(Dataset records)
━━━━━━━━━━
(** ** The staged URL *)

Lemma endswith_append (s suffix : string) : Py.endswith (s +:+ suffix) suffix = true.
Proof.
  induction s as [|c s IH]; simpl.
  - destruct suffix; simpl; [done|]. by rewrite Ascii.eqb_refl, String.eqb_refl.
  - rewrite IH. apply orb_true_r.
Qed.

Lemma resume_staged_url (s s' : api_server) (t : task) (w : wake) (p : phase) :
  resume s t w = Some (s', p) →
  (∀ u, staged_url (at_ t) = Some u → u = url_with_slash (url t)) →
  ∀ u, staged_url p = Some u → u = url_with_slash (url t).
Proof.
  intros H Hinv u Hu. unfold resume, except_clause, _save_results in H.
  destruct (at_ t) eqn:Hat, w; simpl in H; try done;
    repeat match type of H with
           | context [match ?x with _ => _ end] => destruct x eqn:?
           end;
    simplify_eq; simpl in Hu; simplify_eq; try reflexivity;
    first [ unfold url_with_slash;
            match goal with E : negb _ = _ |- _ => by rewrite E end
          | by apply Hinv ].
Qed.

Lemma step_staged_url (s s' : api_server) (ev : event) (o : option response) :
  step s ev = Some (s', o) →
  (∀ t u, t ∈ tasks s → staged_url (at_ t) = Some u → u = url_with_slash (url t)) →
  ∀ t u, t ∈ tasks s' → staged_url (at_ t) = Some u → u = url_with_slash (url t).
Proof.
  destruct ev as [args uuid4 ct | args | i w]; simpl; intros H Hinv t' u Ht' Hu.
  - unfold process_recaptcha in H.
    destruct (negb _ || negb _); [simplify_eq; by apply Hinv|].
    destruct ct; simplify_eq; simpl in Ht'; [by apply Hinv|].
    apply elem_of_app in Ht' as [Ht'|Ht']; [by apply Hinv|].
    by apply list_elem_of_singleton in Ht' as ->.
  - simplify_eq. by apply Hinv.
  - destruct (tasks s !! i) as [t|] eqn:Ht; simpl in H; [|done].
    destruct (resume s t w) as [[s1 p]|] eqn:Hr; simpl in H; [|done].
    simplify_eq. simpl in Ht'.
    rewrite (proj1 (resume_frame _ _ _ _ _ Hr)) in Ht'.
    apply list_elem_of_lookup in Ht' as [j Hj].
    apply list_lookup_insert_Some in Hj as [(-> & <- & _)|(Hne & Hj)].
    + simpl in *. eapply (resume_staged_url _ _ _ _ _ Hr); [|done].
      intros u' Hu'. eapply Hinv; [|done]. by eapply list_elem_of_lookup_2.
    + eapply Hinv; [|done]. by eapply list_elem_of_lookup_2.
Qed.
Definition has_countb (k : nat) (sv : list Z) : bool :=
  bool_decide (Exists (λ v, occurrences v sv = k) sv).

Definition has_two_pairsb (sv : list Z) : bool :=
  bool_decide (Exists (λ v, occurrences v sv = 2%nat ∧
                            Exists (λ w, v ≠ w ∧ occurrences w sv = 2%nat) sv) sv).

Definition straightb (sv : list Z) : bool :=
  bool_decide (sv = Py.range_down (hd 0 sv) 5 ∨ sv = [14; 5; 4; 3; 2]).

(** The category of [score_of] against the poker ranking table, on a
    sorted value list. *)
Definition class_check (sv : list Z) (fl : bool) : bool :=
  let c := (score_of sv fl).1 in
  let st := straightb sv in
  let h4 := has_countb 4 sv in
  let h3 := has_countb 3 sv in
  let h2 := has_countb 2 sv in
  let tp := has_two_pairsb sv in
  (c =? 8) && st && fl
  || (c =? 7) && h4
  || (c =? 6) && h3 && h2
  || (c =? 5) && fl && negb st && negb h4 && negb (h3 && h2)
  || (c =? 4) && st && negb fl
  || (c =? 3) && h3 && negb h2 && negb fl
  || (c =? 2) && tp && negb fl
  || (c =? 1) && h2 && negb tp && negb h3 && negb fl
  || (c =? 0) && negb h2 && negb h3 && negb h4 && negb st && negb fl.

Fixpoint descending (l : list Z) : Prop :=
  match l with
  | [] => True
  | x :: t => Forall (λ y, y ≤ x) t ∧ descending t
  end.

(** * Properties *)

(** ** Chip conservation *)

Lemma sum_stacks_insert (ps : list Player) (i : nat) (p p' : Player) :
  ps !! i = Some p →
  sum_stacks (<[i := p']> ps) = sum_stacks ps - stack p + stack p'.
Proof.
  revert i. induction ps as [|q ps IH]; intros [|i] Hi; simplify_eq/=.
  - lia.
  - rewrite (IH _ Hi). lia.
Qed.

Lemma sum_stacks_set_bet (ps : list Player) (v : Z) :
  sum_stacks (map (λ p, set_bet p v) ps) = sum_stacks ps.
Proof. induction ps as [|q ps IH]; simpl; [done | by rewrite IH]. Qed.

Lemma post_blind_chips (st st' : State) (i : nat) (a : Z) :
  post_blind st i a = Some st' → chips st' = chips st.
Proof.
  unfold post_blind. intros H.
  destruct (players st !! i) as [p|] eqn:Hp; simplify_eq/=.
  unfold chips; simpl. rewrite (sum_stacks_insert _ _ p) by done. simpl. lia.
Qed.

Lemma preflop_chips (st st' : State) (nx : Next) :
  preflop st = Some (st', nx) → chips st' = chips st.
Proof.
  unfold preflop. intros H.
  apply bind_Some in H as (seats & _ & H).
  case_bool_decide; [by simplify_eq|].
  apply bind_Some in H as (sbi & _ & H).
  apply bind_Some in H as (bbi & _ & H).
  apply bind_Some in H as (st1 & H1 & H).
  apply bind_Some in H as (st2 & H2 & H).
  apply bind_Some in H as (bb & _ & H).
  apply bind_Some in H as (start & _ & H).
  apply bind_Some in H as (order & _ & H).
  apply post_blind_chips in H1, H2. simplify_eq.
  unfold chips in *; simpl in *. lia.
Qed.

Lemma street_chips (st st' : State) (cards : list Card) (nx : Next) :
  street st cards = Some (st', nx) → chips st' = chips st.
Proof.
  unfold street. intros H.
  apply bind_Some in H as (q & _ & H). simplify_eq.
  unfold chips; simpl. by rewrite sum_stacks_set_bet.
Qed.

Lemma next_action_chips (st st' : State) (nx : Next) :
  next_action st = Some (st', nx) → chips st' = chips st.
Proof.
  unfold next_action. intros H.
  case_bool_decide; [by simplify_eq|].
  destruct (aq st) as [|idx rest]; [by simplify_eq|].
  apply bind_Some in H as (p & _ & H).
  destruct (folded p || (stack p =? 0)); by simplify_eq.
Qed.

Lemma advance_chips (st st' : State) (nx : Next) :
  advance st = Some (st', nx) → chips st' = chips st.
Proof.
  unfold advance. intros H.
  repeat (case_bool_decide; [try by simplify_eq|]); try by simplify_eq.
  all: apply bind_Some in H as ([cs d] & _ & H);
    apply street_chips in H; by rewrite H.
Qed.

Lemma apply_chips (st st' : State) (idx : nat) (act : Action)
    (amt call mr : Z) (nx : Next) :
  apply st idx act amt call mr = Some (st', nx) → chips st' = chips st.
Proof.
  unfold apply. intros H.
  apply bind_Some in H as (p & Hp & H).
  destruct act; [| by simplify_eq | |].
  - simplify_eq. unfold chips; simpl.
    rewrite (sum_stacks_insert _ _ p) by done. simpl. lia.
  - simplify_eq. unfold chips; simpl.
    rewrite (sum_stacks_insert _ _ p) by done. simpl. lia.
  - cbn zeta in H. destruct (_ >? _); simplify_eq;
      unfold chips; simpl; rewrite (sum_stacks_insert _ _ p) by done; simpl; lia.
Qed.

Lemma handle_chips (st st' : State) (ev : Event) (nx : Next) :
  handle st ev = Some (st', nx) → chips st' = chips st.
Proof.
  destruct ev; simpl; eauto using preflop_chips, next_action_chips,
    apply_chips, advance_chips, street_chips.
Qed.

(** ** The hand before distribution *)

Lemma deal_hands_stacks (ps ps' : list Player) (d d' : list Card) :
  deal_hands ps d = Some (ps', d') → sum_stacks ps' = sum_stacks ps.
Proof.
  revert ps' d d'. induction ps as [|p ps IH]; intros ps' d d' H; simpl in H.
  - by simplify_eq.
  - destruct (0 <? stack p).
    + apply bind_Some in H as ([c1 d1] & _ & H).
      apply bind_Some in H as ([c2 d2] & _ & H).
      apply bind_Some in H as ([ps2 d3] & Hrec & H).
      simplify_eq. simpl. by rewrite (IH _ _ _ Hrec).
    + apply bind_Some in H as ([ps2 d3] & Hrec & H).
      simplify_eq. simpl. by rewrite (IH _ _ _ Hrec).
Qed.

Lemma start_hand_deals (st st' : State) (shuffled : list Card) :
  start_hand st shuffled = Some (st', GoPreflop) →
  pot st' = 0 ∧ sum_stacks (players st') = sum_stacks (players st).
Proof.
  unfold start_hand. intros H.
  apply bind_Some in H as (me & _ & H).
  destruct (stack me =? 0); [by simplify_eq|].
  destruct (_ && _); [by simplify_eq|].
  apply bind_Some in H as ([ps d] & Hd & H). simplify_eq. simpl in *.
  split; [done|]. by apply deal_hands_stacks in Hd.
Qed.

Lemma run_chips (st st' : State) (evs : list Event) :
  run st evs = Some st' → chips st' = chips st.
Proof.
  revert st. induction evs as [|ev evs IH]; intros st H; simpl in H.
  - by simplify_eq.
  - apply bind_Some in H as ([st1 nx] & H1 & H).
    rewrite (IH _ H). by apply handle_chips in H1.
Qed.

(** C1.  From the state [start_hand] leaves (pot 0, stacks as they were),
    after any sequence of the handlers that run before the pot is
    distributed (the blind posts of [preflop], [next_action], [apply] with
    a fold, check, call or raise, [advance], [street]), the players' stacks
    plus the pot add up to the chips the players held when the hand
    started. *)
Theorem betting_invariant (st0 st st' : State) (shuffled : list Card)
    (evs : list Event) :
  start_hand st0 shuffled = Some (st, GoPreflop) →
  run st evs = Some st' →
  sum_stacks (players st') + pot st' = sum_stacks (players st0).
Proof.
  intros Hs Hr. apply start_hand_deals in Hs as [Hp Hsum].
  apply run_chips in Hr. unfold chips in Hr. lia.
Qed.

(** ** Raises and the action queue *)

Lemma filter_ext_elem {A} (P Q : A → Prop) `{∀ x, Decision (P x)}
    `{∀ x, Decision (Q x)} (l : list A) :
  (∀ x, x ∈ l → P x ↔ Q x) → filter P l = filter Q l.
Proof.
  induction l as [|x l IH]; intros HPQ; [done|].
  rewrite !filter_cons.
  rewrite IH by (intros y Hy; apply HPQ; by right).
  assert (P x ↔ Q x) as Hx by (apply HPQ; by left).
  destruct (decide (P x)) as [HP|HP], (decide (Q x)) as [HQ|HQ]; tauto.
Qed.

Lemma reopen_fold (p : Player) (hb : Z) (l : list (nat * Player))
    (queue : list nat) :
  NoDup (l.*1) →
  fold_left (reopen_step p hb) l queue
  = queue ++ (filter (reopen_wanted p hb queue) l).*1.
Proof.
  revert queue. induction l as [|[i q] l IH]; intros queue Hnd; simpl.
  - by rewrite app_nil_r.
  - apply NoDup_cons in Hnd as [Hi Hnd].
    rewrite filter_cons.
    destruct (decide (reopen_wanted p hb queue (i, q))) as [Hw|Hw].
    + destruct Hw as (Hf & Hne & Hs & Hb & Hq); simpl in *.
      rewrite Hf. simpl.
      rewrite !bool_decide_eq_true_2 by done. simpl.
      rewrite IH by done. rewrite <-app_assoc. simpl. do 3 f_equal.
      apply filter_ext_elem. intros [j r] Hj. unfold reopen_wanted; simpl.
      assert (j ≠ i).
      { intros ->. apply Hi. apply list_elem_of_fmap. by exists (i, r). }
      rewrite elem_of_app, list_elem_of_singleton. tauto.
    + assert (negb (folded q) && bool_decide (q ≠ p) && bool_decide (0 < stack q)
              && bool_decide (bet q < hb) && bool_decide (i ∉ queue) = false) as ->.
      { apply not_true_is_false. intros Ht. apply Hw.
        rewrite !andb_true_iff, !bool_decide_eq_true, negb_true_iff in Ht.
        unfold reopen_wanted; simpl. tauto. }
      by apply IH.
Qed.

Lemma imap_pair_fst {A} (l : list A) :
  (imap (λ i x, (i, x)) l).*1 = seq 0 (length l).
Proof.
  apply list_eq. intros i. rewrite list_lookup_fmap, list_lookup_imap.
  destruct (l !! i) as [x|] eqn:E; simpl; symmetry.
  - apply lookup_seq. split; [done|]. by eapply lookup_lt_Some.
  - apply lookup_seq_ge. by apply lookup_ge_None in E.
Qed.

Lemma reopen_spec (ps : list Player) (p : Player) (hb : Z) (queue : list nat) :
  reopen ps p hb queue
  = queue ++ (filter (reopen_wanted p hb queue) (imap (λ i q, (i, q)) ps)).*1.
Proof.
  unfold reopen. apply reopen_fold. rewrite imap_pair_fst. apply NoDup_seq.
Qed.

Lemma reopen_added_NoDup (ps : list Player) (p : Player) (hb : Z)
    (queue : list nat) :
  NoDup ((filter (reopen_wanted p hb queue) (imap (λ i q, (i, q)) ps)).*1).
Proof.
  apply (sublist_NoDup _ (seq 0 (length ps))); [apply NoDup_seq|].
  rewrite <-(imap_pair_fst ps). apply fmap_sublist, sublist_filter.
Qed.

Lemma reopen_added_elem (ps : list Player) (p : Player) (hb : Z)
    (queue : list nat) (i : nat) :
  i ∈ (filter (reopen_wanted p hb queue) (imap (λ i q, (i, q)) ps)).*1 ↔
  ∃ q, ps !! i = Some q ∧ reopen_wanted p hb queue (i, q).
Proof.
  rewrite list_elem_of_fmap. split.
  - intros ([j q] & -> & Hin). apply list_elem_of_filter in Hin as [Hw Hin].
    apply elem_of_lookup_imap in Hin as (k & r & Heq & Hk). simplify_eq.
    by exists r.
  - intros (q & Hq & Hw). exists (i, q). split; [done|].
    apply list_elem_of_filter. split; [done|].
    apply elem_of_lookup_imap. by exists i, q.
Qed.

(** What [apply] does with a raise, in both outcomes of its test. *)
Lemma apply_raise (st : State) (idx : nat) (p : Player) (amt call mr : Z) :
  players st !! idx = Some p →
  let pd := Z.min (call + amt) (stack p) in
  let p' := commit p pd in
  let ps' := <[idx := p']> (players st) in
  apply st idx Raise amt call mr =
    Some (if bet p' >? hbet st
          then mkState ps' (comm st) (pot st + pd) (dealer st) (bet p')
                 (reopen ps' p' (bet p') (aq st)) (deck st) (SB st) (BB st)
          else mkState ps' (comm st) (pot st + pd) (dealer st) (hbet st)
                 (aq st) (deck st) (SB st) (BB st),
          GoNextAction).
Proof.
  intros Hp. unfold apply. rewrite Hp. simpl.
  by destruct (_ >? _).
Qed.

Lemma distinct_personas (ps : list Player) (i j : nat) (q p : Player) :
  NoDup (persona <$> ps) → ps !! i = Some q → ps !! j = Some p → i ≠ j →
  persona q ≠ persona p.
Proof.
  intros Hnd Hi Hj Hij Heq. apply Hij.
  apply (NoDup_lookup _ i j (persona q) Hnd); rewrite list_lookup_fmap.
  - by rewrite Hi.
  - rewrite Hj. simpl. by rewrite Heq.
Qed.

(** C2.  A raise whose resulting bet exceeds the bet to match sets the bet
    to match to that bet and appends to the action queue exactly the other
    seats that are not folded, have a non-zero stack, have a bet below the
    new bet to match and are not already queued, each once. *)
Theorem raise_reopens_action (st : State) (idx : nat) (p : Player)
    (amt call mr : Z) :
  players st !! idx = Some p →
  NoDup (persona <$> players st) →
  (∀ q, q ∈ players st → 0 ≤ stack q) →
  hbet st < bet p + Z.min (call + amt) (stack p) →
  ∃ st' added,
    apply st idx Raise amt call mr = Some (st', GoNextAction) ∧
    hbet st' = bet p + Z.min (call + amt) (stack p) ∧
    aq st' = aq st ++ added ∧
    NoDup added ∧
    ∀ i, i ∈ added ↔
         i ≠ idx ∧ (i ∉ aq st) ∧
         ∃ q, players st !! i = Some q ∧ folded q = false ∧ stack q ≠ 0 ∧
              bet q < hbet st'.
Proof.
  intros Hp Hnd Hpos Hgt.
  rewrite (apply_raise st idx p amt call mr Hp). cbn zeta.
  set (pd := Z.min (call + amt) (stack p)) in *.
  assert (bet (commit p pd) = bet p + pd) as Hbet by done.
  rewrite Hbet. replace (bet p + pd >? hbet st) with true
    by (symmetry; apply Z.gtb_lt; lia).
  eexists _, _. split; [done|]. simpl.
  split; [done|]. split; [apply reopen_spec|].
  split; [apply reopen_added_NoDup|].
  intros i. rewrite reopen_added_elem. unfold reopen_wanted; simpl. split.
  - intros (q & Hq & Hf & Hne & Hs & Hb & Hnq).
    destruct (decide (i = idx)) as [->|Hi].
    + rewrite list_lookup_insert_eq in Hq by (by eapply lookup_lt_Some).
      by simplify_eq.
    + rewrite list_lookup_insert_ne in Hq by done.
      split; [done|]. split; [done|]. exists q. repeat split; try done. lia.
  - intros (Hi & Hnq & q & Hq & Hf & Hs & Hb).
    exists q. rewrite list_lookup_insert_ne by done.
    repeat split; try done.
    + intros ->. by apply (distinct_personas _ _ _ _ _ Hnd Hq Hp Hi).
    + assert (0 ≤ stack q) by (apply Hpos; by eapply list_elem_of_lookup_2).
      lia.
Qed.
━━━━━━━━━━
- **Activity**
How many lines of the records contain "match"? Answer with the number only.

- **Response box**
7